I did the test with as high revs that were reasonable to use in the parking lot car standing at 22 o'clock in fear to disturb neighbours ;) About 2000 rpm I think.

Ok. I have two digital voltmeters available. I did some more tests and hooked them both meters in parallel to measure voltage between the B+-post of the voltage regulator and the voltage regulator mounting bolt. Maybe they both are wrong, but that is not likely.

It is a Bosch regulator.

Some more measurements (two values for two meters):

Between regulator B+ and GND, normal setup:

engine off: 12.50 V 12.46 V engine idle: 13.27 V 13.29 V high revs: 14.75 V 14.73 V

DF-wire loose from the regulator, between reg B+ and GND:

high revs: 12.21 V 12.18 V

So, it seems that the values are quite where they should be except slightly high voltage with engine revving.

Decided to buy another set of head lamp bulbs (maybe the bulbs were poor quality) and keep the regulator. Or is this wise move at all?

Reply to
Olli Lammi

That sounds just fine.

I agree. Your numbers are probably good.

Wow, I'm stunned, but there's always a first time....

I agree. This all seems to point to a bad VR. Unless there's any chance that there's rust, or something conductive caught under the VR that's shorting out something under there.

I'd replace the VR and repeat the test. I'd hate to see you burn out another set of headlights, or other bulbs, or the battery....

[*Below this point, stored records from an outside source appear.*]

Lemma count_clean_states (states : string) :
  count "F" (clean_states states) = count "F" states.
Proof.
  unfold count. rewrite chars_clean_states.
  induction (chars states) as [|st cs IH]; [done|].
  destruct (decide (st = "F"%string)) as [->|HF].
  - rewrite (filter_cons_True (fun symbol => symbol ∈ chars drawing_rules));
      [|apply drawing_rules_symbol; auto].
    rewrite !filter_cons_True by done. cbn [length]. by rewrite IH.
  - rewrite (filter_cons_False (fun st => st = "F"%string) st cs) by done.
    rewrite (filter_cons (fun symbol => symbol ∈ chars drawing_rules)).
    case_decide; [|done]. by rewrite filter_cons_False.
Qed.

(** X1: whatever the rules, the axiom and the iteration count, the string
    returned by [generate_pattern] holds only the symbols [F], [+] and
    [-]. *)
Theorem generate_pattern_drawing_alphabet
    (rules : gmap string string) (lvl : Z) (axiom : string) :
  drawing_alphabet (generate_pattern rules lvl axiom).
Proof. apply clean_states_drawing. Qed.

(** X2: the cleaning step of [generate_pattern] is idempotent: cleaning a
    cleaned string changes nothing. *)
Theorem clean_states_idempotent (states : string) :
  clean_states (clean_states states) = clean_states states.
Proof. apply clean_states_fixed, clean_states_drawing. Qed.

Section RewritingMore.
Variable rules : gmap string string.

Lemma iter_pass_app (n : nat) (s1 s2 : string) :
  Nat.iter n (simultaneous_pass rules) (s1 ++ s2)%string
  = (Nat.iter n (simultaneous_pass rules) s1
     ++ Nat.iter n (simultaneous_pass rules) s2)%string.
Proof.
  induction n as [|n IH]; [done|].
  rewrite !Nat.iter_succ. rewrite IH. apply simultaneous_pass_app.
Qed.

Lemma simultaneous_pass_no_rule (s : string) :
  (forall st, st ∈ chars s -> rules !! st = None) ->
  simultaneous_pass rules s = s.
Proof.
  induction s as [|ch s IH]; intros Hno; [done|].
  cbn [simultaneous_pass]. rewrite (Hno (String ch EmptyString)).
  - rewrite IH; [done|]. intros st Hst. apply Hno. cbn [chars]. by right.
  - cbn [chars]. by left.
Qed.

Lemma simultaneous_pass_insert_long (key text s : string) :
  String.length key <> 1 ->
  simultaneous_pass (<[key := text]> rules) s = simultaneous_pass rules s.
Proof.
  intros Hkey. induction s as [|ch s IH]; [done|].
  cbn [simultaneous_pass]. rewrite IH, lookup_insert_ne; [done|].
  intros ->. by apply Hkey.
Qed.
End RewritingMore.

(** X3: rewriting is context free: the rewriting loop of
    [generate_pattern] on a concatenation is the concatenation of its
    results on the parts, for every iteration count. *)
Theorem rewrite_states_app
    (rules : gmap string string) (lvl : Z) (s1 s2 : string) :
  rewrite_states rules lvl (s1 ++ s2)%string
  = (rewrite_states rules lvl s1 ++ rewrite_states rules lvl s2)%string.
Proof. rewrite !rewrite_states_passes. apply iter_pass_app. Qed.

(** X4: a string none of whose symbols has a rule is left unchanged by
    the rewriting loop, for every iteration count ([rewrite_rules.get]
    falls back to the symbol itself). *)
Theorem rewrite_states_no_rule
    (rules : gmap string string) (lvl : Z) (axiom : string) :
  (forall st, st ∈ chars axiom -> rules !! st = None) ->
  rewrite_states rules lvl axiom = axiom.
Proof.
  intros Hno. rewrite rewrite_states_passes.
  induction (Z.to_nat (lvl + 1)) as [|n IH]; [done|].
  rewrite !Nat.iter_succ. rewrite IH. by apply simultaneous_pass_no_rule.
Qed.

(** Witness of X4: a drawing string and a rule for [X]. *)
Lemma rewrite_states_no_rule_witness :
  rewrite_states {[ "X" := "X+YF+" ]}%string 3 "F+F-F" = "F+F-F"%string.
Proof.
  apply rewrite_states_no_rule. intros st Hst.
  apply list_elem_of_In in Hst. simpl in Hst.
  destruct Hst as [<-|[<-|[<-|[<-|[<-|[]]]]]]; reflexivity.
Defined.

(** X5: a rule whose key is not a single character is never applied:
    adding it to the rules changes nothing (the loop looks up one character
    at a time). *)
Theorem rewrite_states_long_key
    (rules : gmap string string) (key text : string) (lvl : Z) (axiom : string) :
  String.length key <> 1 ->
  rewrite_states (<[key := text]> rules) lvl axiom = rewrite_states rules lvl axiom.
Proof.
  intros Hkey. rewrite !rewrite_states_passes.
  induction (Z.to_nat (lvl + 1)) as [|n IH]; [done|].
  rewrite !Nat.iter_succ. rewrite IH. by apply simultaneous_pass_insert_long.
Qed.

(** Witness of X5: a rule with the two-character key [FX]. *)
Lemma rewrite_states_long_key_witness :
  rewrite_states (<[ "FX" := "F+F" ]> {[ "F" := "F+F-F" ]})%string 1 "FX"
  = rewrite_states {[ "F" := "F+F-F" ]}%string 1 "FX".
Proof. apply rewrite_states_long_key. simpl. lia. Defined.

Lemma count_pass_single (text s : string) :
  count "F" (simultaneous_pass {[ "F" := text ]}%string s)
  = count "F" s * count "F" text.
Proof.
  induction s as [|ch s IH]; [done|].
  cbn [simultaneous_pass]. rewrite count_app, IH, count_cons.
  destruct (decide (String ch EmptyString = "F"%string)) as [->|HF].
  - rewrite lookup_singleton_eq. lia.
  - rewrite lookup_singleton_ne by done.
    rewrite count_cons, decide_False by done. change (count "F" "") with 0. lia.
Qed.


(** ** More on the turtle *)

Lemma not_drawing_alphabet (states : string) :
  ~ drawing_alphabet states ->
  (exists st, st ∈ chars states /\ st <> "F" /\ st <> "+" /\ st <> "-")%string.
Proof.
  unfold drawing_alphabet. intros Hnot.
  apply not_Forall_Exists in Hnot; [|intros st; apply _].
  apply Exists_exists in Hnot as (st & Hin & Hst).
  exists st. split; [done|]. repeat split; intros ->; apply Hst; auto.
Qed.

(** X7: [generate_points] returns points exactly for the strings over
    [F], [+] and [-]; on any other string it raises. *)
Theorem generate_points_ok_iff {A : Arith} {T : Trig A}
    (alpha theta length : F) (states : string) :
  (exists pts, generate_points alpha theta length states = Ok pts)
  <-> drawing_alphabet states.
Proof.
  split.
  - intros [pts Hok].
    destruct (decide (drawing_alphabet states)) as [Hdraw|Hnot]; [done|].
    apply not_drawing_alphabet in Hnot.
    rewrite (generate_points_overflow alpha theta length states Hnot) in Hok. done.
  - intros Hdraw.
    destruct (generate_points_polyline alpha theta length states Hdraw)
      as (_ & px & py & _ & Hok & _).
    by exists (px, py).
Qed.

(** X9: a string of turns only (the empty string included) yields the
    single point at the origin. *)
Theorem generate_points_no_forward {A : Arith} {T : Trig A}
    (alpha theta length : F) (states : string) :
  drawing_alphabet states ->
  count "F" states = 0 ->
  generate_points alpha theta length states = Ok ([fzero], [fzero]).
Proof.
  intros Hdraw Hcount.
  destruct (generate_points_polyline alpha theta length states Hdraw)
    as (_ & px & py & _ & Hok & Hpx & Hpy & Hx0 & Hy0 & _).
  rewrite Hok, Hcount in *.
  destruct px as [|x [|? ?]]; simpl in Hpx; try lia.
  destruct py as [|y [|? ?]]; simpl in Hpy; try lia.
  simpl in Hx0, Hy0. by simplify_eq.
Qed.

(** Witness of X9: three turns. *)
Lemma generate_points_no_forward_witness :
  @generate_points Real.arith Real.trig 0%R 90%R 1%R "+-+"
  = Ok ([0%R], [0%R]).
Proof.
  apply (@generate_points_no_forward Real.arith Real.trig); [|reflexivity].
  unfold drawing_alphabet. simpl.
  repeat first [apply List.Forall_nil | apply List.Forall_cons; [auto|]].
Defined.

(** ** More on the orbit generators *)

Section OrbitMore.
Context {A : Arith}.

Lemma first_match_unique (p : list F) (u : F) (j j' : nat) :
  first_match p u j -> first_match p u j' -> j' = j.
Proof.
  intros [(pj & Hpj & Hgt) Hbefore] [(pj' & Hpj' & Hgt') Hbefore'].
  destruct (Nat.lt_trichotomy j' j) as [Hlt | [Heq | Hlt]]; [|done|].
  - rewrite (Hbefore j' pj' Hlt Hpj') in Hgt'. done.
  - rewrite (Hbefore' j pj Hlt Hpj) in Hgt. done.
Qed.

Lemma first_match_not_no_match (p : list F) (u : F) (j : nat) :
  first_match p u j -> no_match p u -> False.
Proof.
  intros [(pj & Hpj & Hgt) _] Hno. rewrite (Hno j pj Hpj) in Hgt. done.
Qed.

Lemma affine_image_unique (a b c d e f : list F) (j : nat) (xy xy1 xy2 : F * F) :
  affine_image a b c d e f j xy xy1 -> affine_image a b c d e f j xy xy2 ->
  xy1 = xy2.
Proof.
  intros (aj & bj & cj & dj & ej & fj & Ha & Hb & Hc & Hd & He & Hf & H1 & H2)
         (aj' & bj' & cj' & dj' & ej' & fj' & Ha' & Hb' & Hc' & Hd' & He' & Hf' & H1' & H2').
  simplify_eq. destruct xy1, xy2. simpl in *. congruence.
Qed.

Lemma ifs_scan_no_match (p a b c d e f : list F) (temp : F) (i : nat)
    (xy : list F * list F) (m k : nat) :
  k + m = length p -> no_match p temp ->
  ifs_scan p a b c d e f temp i (seq k m) xy = Ok xy.
Proof.
  intros Hkm Hno. revert k Hkm. induction m as [|m IH]; intros k Hkm; [done|].
  destruct (lookup_lt_is_Some_2 p k) as [pk Hpk]; [lia|].
  cbn [seq ifs_scan]. rewrite (getitem_ok _ _ _ Hpk). cbn [mbind result_bind].
  rewrite (Hno k pk Hpk). apply IH. lia.
Qed.

Lemma ifs_loop_no_match (p a b c d e f : list F) (m k : nat)
    (x y : list F) (g : Rng) :
  (forall n, no_match p (g n)) ->
  exists g',
    for_in (seq k m) (ifs_body p a b c d e f (seq 0 (length p))) (x, y, g)
    = Ok (x, y, g').
Proof.
  revert k g. induction m as [|m IH]; intros k g Hno; [by exists g|].
  simpl. rewrite ifs_scan_no_match by (done || lia). simpl.
  apply IH. intros n. apply Hno.
Qed.

(** X12: for an iteration count [lvl >= 0] and parameter arrays of equal
    length, [ifs] takes exactly [lvl] draws from the generator: the stream
    it leaves is the given one without its first [lvl] draws. *)
Theorem ifs_consumes_lvl_draws (p a b c d e f : list F) (lvl : Z) (g : Rng) :
  (0 <= lvl)%Z ->
  same_length p a b c d e f ->
  exists xs ys g',
    ifs p a b c d e f lvl g = Ok (xs, ys, g') /\
    forall n, g' n = g (Z.to_nat lvl + n).
Proof.
  intros Hlvl Hlen.
  destruct (ifs_run p a b c d e f lvl g Hlvl Hlen)
    as (xs & ys & g' & Hrun & _ & _ & _ & _ & Hg' & _).
  by exists xs, ys, g'.
Qed.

In the worst case, you'll replace it and find that nothing's changed, but I think you've done all the tests, done them well, and there's little room for any other conclusion. There are worse things than ending up with a good spare VR.

Since this one has an unusual failure mode for a Bosch VR, if you end up replacing the VR, I'd like to test and dissect your old one. If you're interested, I'll pay the postage and give you a report on what I find.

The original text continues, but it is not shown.